::: Records provided
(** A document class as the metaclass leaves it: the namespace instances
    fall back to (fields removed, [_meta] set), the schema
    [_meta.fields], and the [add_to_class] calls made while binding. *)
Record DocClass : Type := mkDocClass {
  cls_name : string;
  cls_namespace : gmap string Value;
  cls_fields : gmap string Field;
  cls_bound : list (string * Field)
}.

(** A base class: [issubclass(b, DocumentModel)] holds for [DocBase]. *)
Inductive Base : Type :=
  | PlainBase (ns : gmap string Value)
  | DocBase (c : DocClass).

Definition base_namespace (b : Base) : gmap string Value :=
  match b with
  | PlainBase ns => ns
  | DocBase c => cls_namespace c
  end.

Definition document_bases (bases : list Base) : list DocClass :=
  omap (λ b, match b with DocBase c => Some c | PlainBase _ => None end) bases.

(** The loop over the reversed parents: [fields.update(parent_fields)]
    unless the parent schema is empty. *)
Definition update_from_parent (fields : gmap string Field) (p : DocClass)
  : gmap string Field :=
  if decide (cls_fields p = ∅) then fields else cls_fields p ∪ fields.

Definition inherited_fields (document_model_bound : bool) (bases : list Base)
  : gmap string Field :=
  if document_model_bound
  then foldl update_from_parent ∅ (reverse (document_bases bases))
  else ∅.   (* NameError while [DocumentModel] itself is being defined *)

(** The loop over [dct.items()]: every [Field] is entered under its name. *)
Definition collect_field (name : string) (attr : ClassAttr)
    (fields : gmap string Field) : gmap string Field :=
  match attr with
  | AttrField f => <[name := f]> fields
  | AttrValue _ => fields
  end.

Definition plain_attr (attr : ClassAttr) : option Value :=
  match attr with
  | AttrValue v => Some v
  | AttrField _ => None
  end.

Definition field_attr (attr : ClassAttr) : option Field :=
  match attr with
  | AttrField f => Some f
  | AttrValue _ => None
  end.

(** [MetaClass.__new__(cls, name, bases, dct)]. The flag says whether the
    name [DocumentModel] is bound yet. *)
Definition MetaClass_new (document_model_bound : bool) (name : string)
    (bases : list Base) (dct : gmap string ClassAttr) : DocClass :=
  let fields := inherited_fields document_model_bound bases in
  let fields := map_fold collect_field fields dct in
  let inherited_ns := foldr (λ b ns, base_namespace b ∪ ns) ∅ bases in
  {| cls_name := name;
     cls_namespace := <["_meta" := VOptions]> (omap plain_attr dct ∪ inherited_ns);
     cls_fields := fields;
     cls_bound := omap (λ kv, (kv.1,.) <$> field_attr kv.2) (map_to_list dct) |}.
::::::
::: Records provided
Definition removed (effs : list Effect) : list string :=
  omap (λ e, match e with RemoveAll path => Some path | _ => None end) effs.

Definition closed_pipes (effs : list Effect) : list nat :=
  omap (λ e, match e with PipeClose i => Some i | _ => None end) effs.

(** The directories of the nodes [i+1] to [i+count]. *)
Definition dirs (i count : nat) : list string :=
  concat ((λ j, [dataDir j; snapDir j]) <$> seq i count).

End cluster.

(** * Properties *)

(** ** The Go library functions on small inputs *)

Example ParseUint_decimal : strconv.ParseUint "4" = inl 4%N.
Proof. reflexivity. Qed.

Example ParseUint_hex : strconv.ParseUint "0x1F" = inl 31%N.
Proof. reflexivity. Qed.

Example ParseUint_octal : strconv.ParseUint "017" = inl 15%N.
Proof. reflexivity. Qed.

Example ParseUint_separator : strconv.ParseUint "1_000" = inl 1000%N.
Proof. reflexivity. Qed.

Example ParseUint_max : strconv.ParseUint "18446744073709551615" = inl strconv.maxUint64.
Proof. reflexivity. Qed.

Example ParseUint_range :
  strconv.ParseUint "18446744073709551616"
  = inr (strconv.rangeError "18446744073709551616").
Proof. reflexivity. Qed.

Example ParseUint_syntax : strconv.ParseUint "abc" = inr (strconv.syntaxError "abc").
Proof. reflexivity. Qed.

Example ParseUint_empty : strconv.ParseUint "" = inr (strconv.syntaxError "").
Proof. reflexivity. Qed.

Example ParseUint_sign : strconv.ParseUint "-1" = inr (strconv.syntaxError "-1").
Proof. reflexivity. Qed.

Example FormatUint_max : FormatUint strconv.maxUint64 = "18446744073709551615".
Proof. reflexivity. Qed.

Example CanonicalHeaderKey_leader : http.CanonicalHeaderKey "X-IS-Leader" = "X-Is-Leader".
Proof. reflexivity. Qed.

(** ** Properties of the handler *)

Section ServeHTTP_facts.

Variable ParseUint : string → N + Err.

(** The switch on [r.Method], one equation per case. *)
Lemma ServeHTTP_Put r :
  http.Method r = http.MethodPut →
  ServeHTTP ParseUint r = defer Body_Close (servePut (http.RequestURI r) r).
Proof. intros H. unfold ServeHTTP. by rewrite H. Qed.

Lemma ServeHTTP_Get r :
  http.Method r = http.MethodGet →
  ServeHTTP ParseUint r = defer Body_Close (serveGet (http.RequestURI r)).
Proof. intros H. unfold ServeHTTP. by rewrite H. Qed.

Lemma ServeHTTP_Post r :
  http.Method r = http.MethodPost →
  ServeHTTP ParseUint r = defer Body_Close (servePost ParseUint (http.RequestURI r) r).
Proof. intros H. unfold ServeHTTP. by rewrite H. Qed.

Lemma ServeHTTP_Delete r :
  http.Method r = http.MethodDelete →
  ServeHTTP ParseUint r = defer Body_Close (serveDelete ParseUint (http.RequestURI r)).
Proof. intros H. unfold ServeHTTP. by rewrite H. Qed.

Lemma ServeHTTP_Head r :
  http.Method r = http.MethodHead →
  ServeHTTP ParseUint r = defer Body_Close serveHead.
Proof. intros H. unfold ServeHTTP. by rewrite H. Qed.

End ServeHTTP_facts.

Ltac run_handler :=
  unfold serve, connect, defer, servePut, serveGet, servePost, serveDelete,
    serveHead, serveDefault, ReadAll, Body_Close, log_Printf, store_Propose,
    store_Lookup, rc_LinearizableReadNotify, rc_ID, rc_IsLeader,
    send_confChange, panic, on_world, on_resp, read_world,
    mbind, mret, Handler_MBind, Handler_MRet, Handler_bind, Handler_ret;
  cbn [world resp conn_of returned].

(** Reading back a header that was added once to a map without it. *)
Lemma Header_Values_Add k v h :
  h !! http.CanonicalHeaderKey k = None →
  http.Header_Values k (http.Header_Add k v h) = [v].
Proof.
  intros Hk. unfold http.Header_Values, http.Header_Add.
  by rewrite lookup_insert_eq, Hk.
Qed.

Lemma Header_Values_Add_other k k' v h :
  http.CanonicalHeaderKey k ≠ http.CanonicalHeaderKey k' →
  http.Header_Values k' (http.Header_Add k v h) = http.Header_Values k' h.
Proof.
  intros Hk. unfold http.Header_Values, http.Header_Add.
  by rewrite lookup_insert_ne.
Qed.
::::::
[What needs to be done] Of all the entries above, repeat only the lines from the line that has "AttrValue _ => None" to the line that has "Definition MetaClass_new (document_model_bound", both lines included, exactly.

[Answer for this exercise]
  | AttrValue _ => None
  end.

(** [MetaClass.__new__(cls, name, bases, dct)]. The flag says whether the
    name [DocumentModel] is bound yet. *)
Definition MetaClass_new (document_model_bound : bool) (name : string)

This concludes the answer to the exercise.